In order to learn HTML, you can refer to this great website: https://www.learn-html.org/. The website provides interactive tutorial, as well as step by step explanation.
For some of you who does not have enough time to learn HTML but still want to do some web-crawling, refer to this great extension, which can easily choose and extract element from any website: https://chrome.google.com/webstore/detail/selectorgadget/mhjhnkcfbdhnjickkkdbjoemdmbfginb
2.2. R Packages
As this tutorial is done in R, not Python, remember to download R and RStudio, find the tutorial here if you haven’t download these.

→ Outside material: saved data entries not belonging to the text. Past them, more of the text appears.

(** * WorkloadClustersMux: a shallow embedding of the in-memory provider's
      multiplexing server (package [server]) and the properties of its
      port allocator, listener registry, certificate resolver, protocol
      demultiplexer, hot restart and shutdown. *)

From Stdlib Require Import ZArith String Ascii List Lia.
From stdpp Require Import base decidable option list gmap strings pretty.

Local Open Scope string_scope.
Local Open Scope Z_scope.

(** ** Machine integers

    Go's [int] is a 64-bit two's complement integer on the supported
    platforms; arithmetic wraps around silently. *)

Definition int_min : Z := - 2 ^ 63.
Definition int_max : Z := 2 ^ 63 - 1.

Definition wrap_int (z : Z) : Z := (z + 2 ^ 63) `mod` 2 ^ 64 - 2 ^ 63.

Definition is_int (z : Z) : Prop := int_min ≤ z ≤ int_max.

(** ** Opaque values owned by collaborators

    Certificates, keys and sockets are produced by the standard library and
    by the certificate helpers; the mux only stores and hands them out, so
    a value is identified by a tag. *)

Inductive x509_Certificate := X509Cert (id : string).
Inductive rsa_PrivateKey := RSAKey (id : string).
Inductive tls_Certificate := TLSCert (id : string).
(** A TCP listener is identified by the address it was bound to. *)
Inductive net_Listener := TCPListener (address : string).

Global Instance x509_Certificate_eq_dec : EqDecision x509_Certificate.
Proof. solve_decision. Defined.
Global Instance rsa_PrivateKey_eq_dec : EqDecision rsa_PrivateKey.
Proof. solve_decision. Defined.
Global Instance tls_Certificate_eq_dec : EqDecision tls_Certificate.
Proof. solve_decision. Defined.
Global Instance net_Listener_eq_dec : EqDecision net_Listener.
Proof. solve_decision. Defined.

(** ** Errors

    One constructor per [errors.Errorf]/[errors.New] site of the source,
    carrying the values formatted into the message; [ErrWrap] is
    [errors.Wrap]/[errors.Wrapf]; [ErrExternal] is an error value returned
    by a collaborator (certificate helper, [net], [net/http]). *)

Inductive error :=
| ErrResolverNoListener (host : string)
| ErrNoListenerName (hostPort : string)
| ErrNoListenerWithName (wclName hostPort : string)
| ErrAlreadyInitialized
| ErrHostChanged (clusterHost muxHost : string)
| ErrDuplicatePort (port : Z)
| ErrMissingAnnotation (namespace name annotation : string)
| ErrMustBeInitialized (wclName : string)
| ErrNoMoreFreePorts (minPort maxPort : Z)
| ErrExternal (what : string)
| ErrWrap (cause : error) (message : string).

Inductive result (A : Type) :=
| Ok (a : A)
| Err (e : error).
Arguments Ok {A} a.
Arguments Err {A} e.

(** ** Constants *)

Definition debugPort : Z := 19000.
Definition minPort_const : Z := 20000.
Definition maxPort_const : Z := 24000.

(** ** Listener records *)

(** Modelled from the spec: the struct [WorkloadClusterListener] is
    declared outside this file; its fields are those of the spec's Listener
    Record, under the names this file reads and writes them by. [wcl_host]
    and [wcl_port] are the struct's [host] and [port] (renamed since the mux
    has a [host] of its own). A nil pointer is [None]. The values of
    [etcdServingCertificates] are never nil: the only store is of the
    address of a fresh certificate. *)
Record WorkloadClusterListener := mkListener {
  wcl_host : string;
  wcl_port : Z;
  apiServers : gset string;
  apiServerCaCertificate : option x509_Certificate;
  apiServerCaKey : option rsa_PrivateKey;
  apiServerServingCertificate : option tls_Certificate;
  adminCertificate : option x509_Certificate;
  adminKey : option rsa_PrivateKey;
  etcdMembers : gset string;
  etcdServingCertificates : gmap string tls_Certificate;
  listener : option net_Listener
}.

(** [net.JoinHostPort]: a host holding a colon is put in square
    brackets. *)
Fixpoint has_byte (b : ascii) (s : string) : bool :=
  match s with
  | EmptyString => false
  | String c s' => if Ascii.eqb c b then true else has_byte b s'
  end.

Definition JoinHostPort (h p : string) : string :=
  if has_byte ":" h
  then "[" +:+ h +:+ "]:" +:+ p
  else h +:+ ":" +:+ p.

(** Modelled from the spec: the method [HostPort] of
    [WorkloadClusterListener] is declared outside this file; the reverse
    index is keyed by the bound [host:port], the host joined with the port
    printed in decimal. *)
Definition HostPort (wcl : WorkloadClusterListener) : string :=
  JoinHostPort (wcl_host wcl) (pretty (wcl_port wcl)).

(** ** The mux *)

(** The mutable part of [WorkloadClustersMux] guarded by [lock]. Each
    value of [workloadClusterListeners] points to a record allocated by
    [initWorkloadClusterListenerWithPortLocked] and referenced from that
    one key, so the map is modelled as holding the records themselves. *)
Record WorkloadClustersMux := mkMux {
  host : string;
  minPort : Z;
  maxPort : Z;
  portIndex : Z;
  workloadClusterListeners : gmap string WorkloadClusterListener;
  workloadClusterNameByHost : gmap string string
}.

Definition NewWorkloadClustersMux (h : string) : WorkloadClustersMux :=
  {| host := h;
     minPort := minPort_const;
     maxPort := maxPort_const;
     portIndex := minPort_const;
     workloadClusterListeners := ∅;
     workloadClusterNameByHost := ∅ |}.

Definition set_portIndex (p : Z) (m : WorkloadClustersMux) : WorkloadClustersMux :=
  {| host := host m; minPort := minPort m; maxPort := maxPort m;
     portIndex := p;
     workloadClusterListeners := workloadClusterListeners m;
     workloadClusterNameByHost := workloadClusterNameByHost m |}.

(** [m.workloadClusterListeners[wclName] = wcl], also used to write back a
    record mutated through its pointer. *)
Definition set_listener_record (wclName : string) (wcl : WorkloadClusterListener)
    (m : WorkloadClustersMux) : WorkloadClustersMux :=
  {| host := host m; minPort := minPort m; maxPort := maxPort m;
     portIndex := portIndex m;
     workloadClusterListeners := <[wclName := wcl]> (workloadClusterListeners m);
     workloadClusterNameByHost := workloadClusterNameByHost m |}.

Definition set_name_by_host (hostPort wclName : string)
    (m : WorkloadClustersMux) : WorkloadClustersMux :=
  {| host := host m; minPort := minPort m; maxPort := maxPort m;
     portIndex := portIndex m;
     workloadClusterListeners := workloadClusterListeners m;
     workloadClusterNameByHost := <[hostPort := wclName]> (workloadClusterNameByHost m) |}.

(** ** Port allocator *)

(** [getFreePortLocked]: the pair [(port, err)] and the mux afterwards. *)
Definition getFreePortLocked (m : WorkloadClustersMux)
    : Z * option error * WorkloadClustersMux :=
  let port := portIndex m in
  if decide (port > maxPort m) then
    (-1, Some (ErrNoMoreFreePorts (minPort m) (maxPort m)), m)
  else
    (port, None, set_portIndex (wrap_int (portIndex m + 1)) m).

(** ** Listener initialisation *)

Definition initWorkloadClusterListenerWithPortLocked (m : WorkloadClustersMux)
    (wclName : string) (port : Z)
    : WorkloadClusterListener * WorkloadClustersMux :=
  let wcl := {| wcl_host := host m;
                wcl_port := port;
                apiServers := ∅;
                apiServerCaCertificate := None;
                apiServerCaKey := None;
                apiServerServingCertificate := None;
                adminCertificate := None;
                adminKey := None;
                etcdMembers := ∅;
                etcdServingCertificates := ∅;
                listener := None |} in
  let m := set_listener_record wclName wcl m in
  let m := set_name_by_host (HostPort wcl) wclName m in
  (wcl, m).

Definition InitWorkloadClusterListener (m : WorkloadClustersMux) (wclName : string)
    : result WorkloadClusterListener * WorkloadClustersMux :=
  match workloadClusterListeners m !! wclName with
  | Some wcl => (Ok wcl, m)
  | None =>
    match getFreePortLocked m with
    | (_, Some err, m) => (Err err, m)
    | (port, None, m) =>
      let '(wcl, m) := initWorkloadClusterListenerWithPortLocked m wclName port in
      (Ok wcl, m)
    end
  end.

(** ** Adding API servers and etcd members *)

Definition with_apiServers (s : gset string) (w : WorkloadClusterListener) :=
  {| wcl_host := wcl_host w; wcl_port := wcl_port w; apiServers := s;
     apiServerCaCertificate := apiServerCaCertificate w;
     apiServerCaKey := apiServerCaKey w;
     apiServerServingCertificate := apiServerServingCertificate w;
     adminCertificate := adminCertificate w; adminKey := adminKey w;
     etcdMembers := etcdMembers w;
     etcdServingCertificates := etcdServingCertificates w;
     listener := listener w |}.

Definition with_apiServerCa (c : option x509_Certificate) (k : option rsa_PrivateKey)
    (w : WorkloadClusterListener) :=
  {| wcl_host := wcl_host w; wcl_port := wcl_port w; apiServers := apiServers w;
     apiServerCaCertificate := c;
     apiServerCaKey := k;
     apiServerServingCertificate := apiServerServingCertificate w;
     adminCertificate := adminCertificate w; adminKey := adminKey w;
     etcdMembers := etcdMembers w;
     etcdServingCertificates := etcdServingCertificates w;
     listener := listener w |}.

Definition with_apiServerServingCertificate (c : option tls_Certificate)
    (w : WorkloadClusterListener) :=
  {| wcl_host := wcl_host w; wcl_port := wcl_port w; apiServers := apiServers w;
     apiServerCaCertificate := apiServerCaCertificate w;
     apiServerCaKey := apiServerCaKey w;
     apiServerServingCertificate := c;
     adminCertificate := adminCertificate w; adminKey := adminKey w;
     etcdMembers := etcdMembers w;
     etcdServingCertificates := etcdServingCertificates w;
     listener := listener w |}.

Definition with_admin (c : option x509_Certificate) (k : option rsa_PrivateKey)
    (w : WorkloadClusterListener) :=
  {| wcl_host := wcl_host w; wcl_port := wcl_port w; apiServers := apiServers w;
     apiServerCaCertificate := apiServerCaCertificate w;
     apiServerCaKey := apiServerCaKey w;
     apiServerServingCertificate := apiServerServingCertificate w;
     adminCertificate := c; adminKey := k;
     etcdMembers := etcdMembers w;
     etcdServingCertificates := etcdServingCertificates w;
     listener := listener w |}.

Definition with_etcdMembers (s : gset string) (w : WorkloadClusterListener) :=
  {| wcl_host := wcl_host w; wcl_port := wcl_port w; apiServers := apiServers w;
     apiServerCaCertificate := apiServerCaCertificate w;
     apiServerCaKey := apiServerCaKey w;
     apiServerServingCertificate := apiServerServingCertificate w;
     adminCertificate := adminCertificate w; adminKey := adminKey w;
     etcdMembers := s;
     etcdServingCertificates := etcdServingCertificates w;
     listener := listener w |}.

Definition with_etcdServingCertificates (cs : gmap string tls_Certificate)
    (w : WorkloadClusterListener) :=
  {| wcl_host := wcl_host w; wcl_port := wcl_port w; apiServers := apiServers w;
     apiServerCaCertificate := apiServerCaCertificate w;
     apiServerCaKey := apiServerCaKey w;
     apiServerServingCertificate := apiServerServingCertificate w;
     adminCertificate := adminCertificate w; adminKey := adminKey w;
     etcdMembers := etcdMembers w;
     etcdServingCertificates := cs;
     listener := listener w |}.

Definition with_listener (l : option net_Listener) (w : WorkloadClusterListener) :=
  {| wcl_host := wcl_host w; wcl_port := wcl_port w; apiServers := apiServers w;
     apiServerCaCertificate := apiServerCaCertificate w;
     apiServerCaKey := apiServerCaKey w;
     apiServerServingCertificate := apiServerServingCertificate w;
     adminCertificate := adminCertificate w; adminKey := adminKey w;
     etcdMembers := etcdMembers w;
     etcdServingCertificates := etcdServingCertificates w;
     listener := l |}.

(** What the collaborators answer during one [AddAPIServer] call. Each
    answer is read only if the call reaches the step that asks for it. *)
Record APIServerEnv := mkAPIServerEnv {
  (** [newCertAndKey(caCert, caKey, apiServerCertificateConfig(wcl.host))] *)
  servingCertAndKey : result (x509_Certificate * rsa_PrivateKey);
  (** [tls.X509KeyPair] on the PEM encoding of the pair above *)
  servingKeyPair : result tls_Certificate;
  (** [newCertAndKey(caCert, caKey, adminClientCertificateConfig())] *)
  adminCertAndKey : result (x509_Certificate * rsa_PrivateKey);
  (** [net.Listen("tcp", wcl.HostPort())]: [None] when the bind succeeds *)
  listenErr : option error;
  (** [startErr] as read after the grace period *)
  startErr : option error
}.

The packages to be used to crawl data from dynamic scrolling page is RSelenium and rvest. Other packages like tidyverse, stringr, leaflet, ggmap, etc. is for supplement use only.
# create a vector of packages that you will be using
packages <- c('tidyverse', 'rvest', 'RSelenium', 'stringr', 'leaflet', 'ggmap', 'magrittr', 'sp')
# create a vector of installed packages
installed_packages <- as.vector(installed.packages()[,c(1)])
# install missing packages
missing_packages <- setdiff(packages, installed_packages)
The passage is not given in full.